Molecular Phylogeny Determined Using Chloroplast DNA Inferred a New Phylogenetic Relationship of Rorippa aquatica (Eaton) EJ Palmer & Steyermark (Brassicaceae)—Lake Cress

Hokuto Nakayama1, Kenji Fukushima2,3, Tatsuya Fukuda4, Jun Yokoyama5, Seisuke Kimura1*

1Faculty of Life Sciences, Kyoto Sangyo University, Kamigamo Motoyama, Kyoto, Japan; 2National Institute for Basic Biology, Okazaki, Japan; 3School of Life Science, The Graduate University for Advanced Studies, Okazaki, Japan; 4Faculty of Agriculture, Kochi University, Nankoku, Japan; 5Faculty of Science, Yamagata University, Yamagata, Japan.

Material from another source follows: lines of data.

(** The registered outputs of one DFI phase. *)
Record Phase : Type := mkPhase {
  cs_n : Z;
  bank : Z;
  address : Z;
  cas_n : bool;
  ras_n : bool;
  we_n : bool;
  rddata_en : bool;
  wrdata_en : bool
}.

(** [log2_int(n)]: 0 for 0 and [(n - 1).bit_length()] for a power of two;
    [None] stands for the [ValueError] raised for any other [n]. *)
Definition log2_int (n : Z) : option Z :=
  if n =? 0 then Some 0
  else if (0 <? n) && (2 ^ Z.log2_up n =? n) then Some (Z.log2_up n)
  else None.

Section SteererInt.

(** Width of [cmd.ba]. *)
Variable ba_bits : Z.
Variable nranks : Z.
Variable nphases : nat.
(** The four sources [NOP, CMD, REQ, REFRESH]. *)
Variable commands : list Endpoint.

(** [rankbits] in the body of the loop over the phases, which is reached
    only when [log2_int(nranks)] has returned (see [built]). *)
Definition rankbits : Z :=
  match log2_int nranks with
  | Some r => r
  | None => 0
  end.

Definition valid_and (cmd : Endpoint) (attr : Endpoint -> bool) : bool :=
  valid cmd && ready cmd && attr cmd.

(** [rank_decoder.i]: [Array(cmd.ba[-rankbits:] for cmd in commands)[sel]]. *)
Definition rank_decoder_i (sel : nat) : Z :=
  Array_sel (map (fun cmd => slice_from ba_bits (ba cmd) (- rankbits)) commands)
            sel 0.

Definition rank_decoder_o (sel : nat) : Z := Decoder_o nranks (rank_decoder_i sel).

(** [~rank_decoder.o] on [nranks] bits. *)
Definition not_rank_decoder_o (sel : nat) : Z :=
  trunc nranks (Z.lnot (rank_decoder_o sel)).

Definition next_cs_n (i sel : nat) : Z :=
  if rankbits =? 0 then 0
  else if (i =? 0)%nat then
         (if (sel =? STEER_REFRESH)%nat then 0 else not_rank_decoder_o sel)
       else not_rank_decoder_o sel.

Definition next_bank (sel : nat) : Z :=
  if rankbits =? 0 then
    Array_sel (map (fun cmd => slice_from ba_bits (ba cmd) 0) commands) sel 0
  else
    Array_sel (map (fun cmd => slice_to ba_bits (ba cmd) (- rankbits)) commands)
              sel 0.

(** The registers of phase [i] after the clock edge, [sel] being [self.sel[i]]
    in the current cycle. *)
Definition next_phase (i sel : nat) : Phase :=
  {| cs_n := next_cs_n i sel;
     bank := next_bank sel;
     address := Array_sel (map a commands) sel 0;
     cas_n := negb (Array_sel (map (fun cmd => valid_and cmd cas) commands) sel false);
     ras_n := negb (Array_sel (map (fun cmd => valid_and cmd ras) commands) sel false);
     we_n := negb (Array_sel (map (fun cmd => valid_and cmd we) commands) sel false);
     rddata_en := Array_sel (map (fun cmd => valid_and cmd is_read) commands) sel false;
     wrdata_en := Array_sel (map (fun cmd => valid_and cmd is_write) commands) sel false |}.

(** [for i, (phase, sel) in enumerate(zip(self.dfi.phases, self.sel))]. *)
Definition next_phases (sels : list nat) : list Phase :=
  map (fun p => next_phase (fst p) (snd p)) (combine (seq 0 nphases) sels).

(** The constructor returns unless [log2_int(nranks)], called once per
    phase, raises. *)
Definition built : bool :=
  (nphases =? 0)%nat
  || match log2_int nranks with Some _ => true | None => false end.

(** The registers after the clock edge; there is no steerer, hence [None],
    when the constructor raises. *)
Definition step (sels : list nat) : option (list Phase) :=
  if built then Some (next_phases sels) else None.

End SteererInt.

(** What one cycle presents to the steerer. *)
Record Cycle : Type := mkCycle {
  c_commands : list Endpoint;
  c_sel : list nat
}.

(** The DFI registers seen in cycle [T], from the reset values and the inputs
    of every cycle. *)
Definition dfi_at (ba_bits nranks : Z) (nphases : nat) (reset : list Phase)
    (inputs : nat -> Cycle) (T : nat) : option (list Phase) :=
  match T with
  | O => if built nranks nphases then Some reset else None
  | S t => step ba_bits nranks nphases (c_commands (inputs t)) (c_sel (inputs t))
  end.

(** The source found at the position that [sel] of phase [i] holds in a
    cycle. *)
Definition selected (c : Cycle) (i : nat) : Endpoint :=
  nth (nth i (c_sel c) 0%nat) (c_commands c) idle.

End Steerer.

(* ------------------------------------------------------------------------- *)
(** ** [BankMachine] *)

Module BankMachine.
Import Migen TMR.

(** The states of [self.fsm]; [TRP k] and [TRCD k] are the states chained by
    [fsm.delayed_enter], [k] counting the cycles already waited. *)
Inductive State : Type :=
  | REGULAR
  | PRECHARGE
  | AUTOPRECHARGE
  | ACTIVATE
  | REFRESH
  | TRP (k : nat)
  | TRCD (k : nat).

Email: *seisuke@cc.kyoto-su.ac.jp

Copyright © 2014 Hokuto Nakayama et al. This is an open access article distributed under the Creative Commons Attribution License, which permits unrestricted use, distribution, and reproduction in any medium, provided the original work is properly cited. In accordance of the Creative Commons Attribution License all Copyrights © 2014 are reserved for SCIRP and the owner of the intellectual property Hokuto Nakayama et al. All Copyright © 2014 are guarded by law and by SCIRP as a guardian.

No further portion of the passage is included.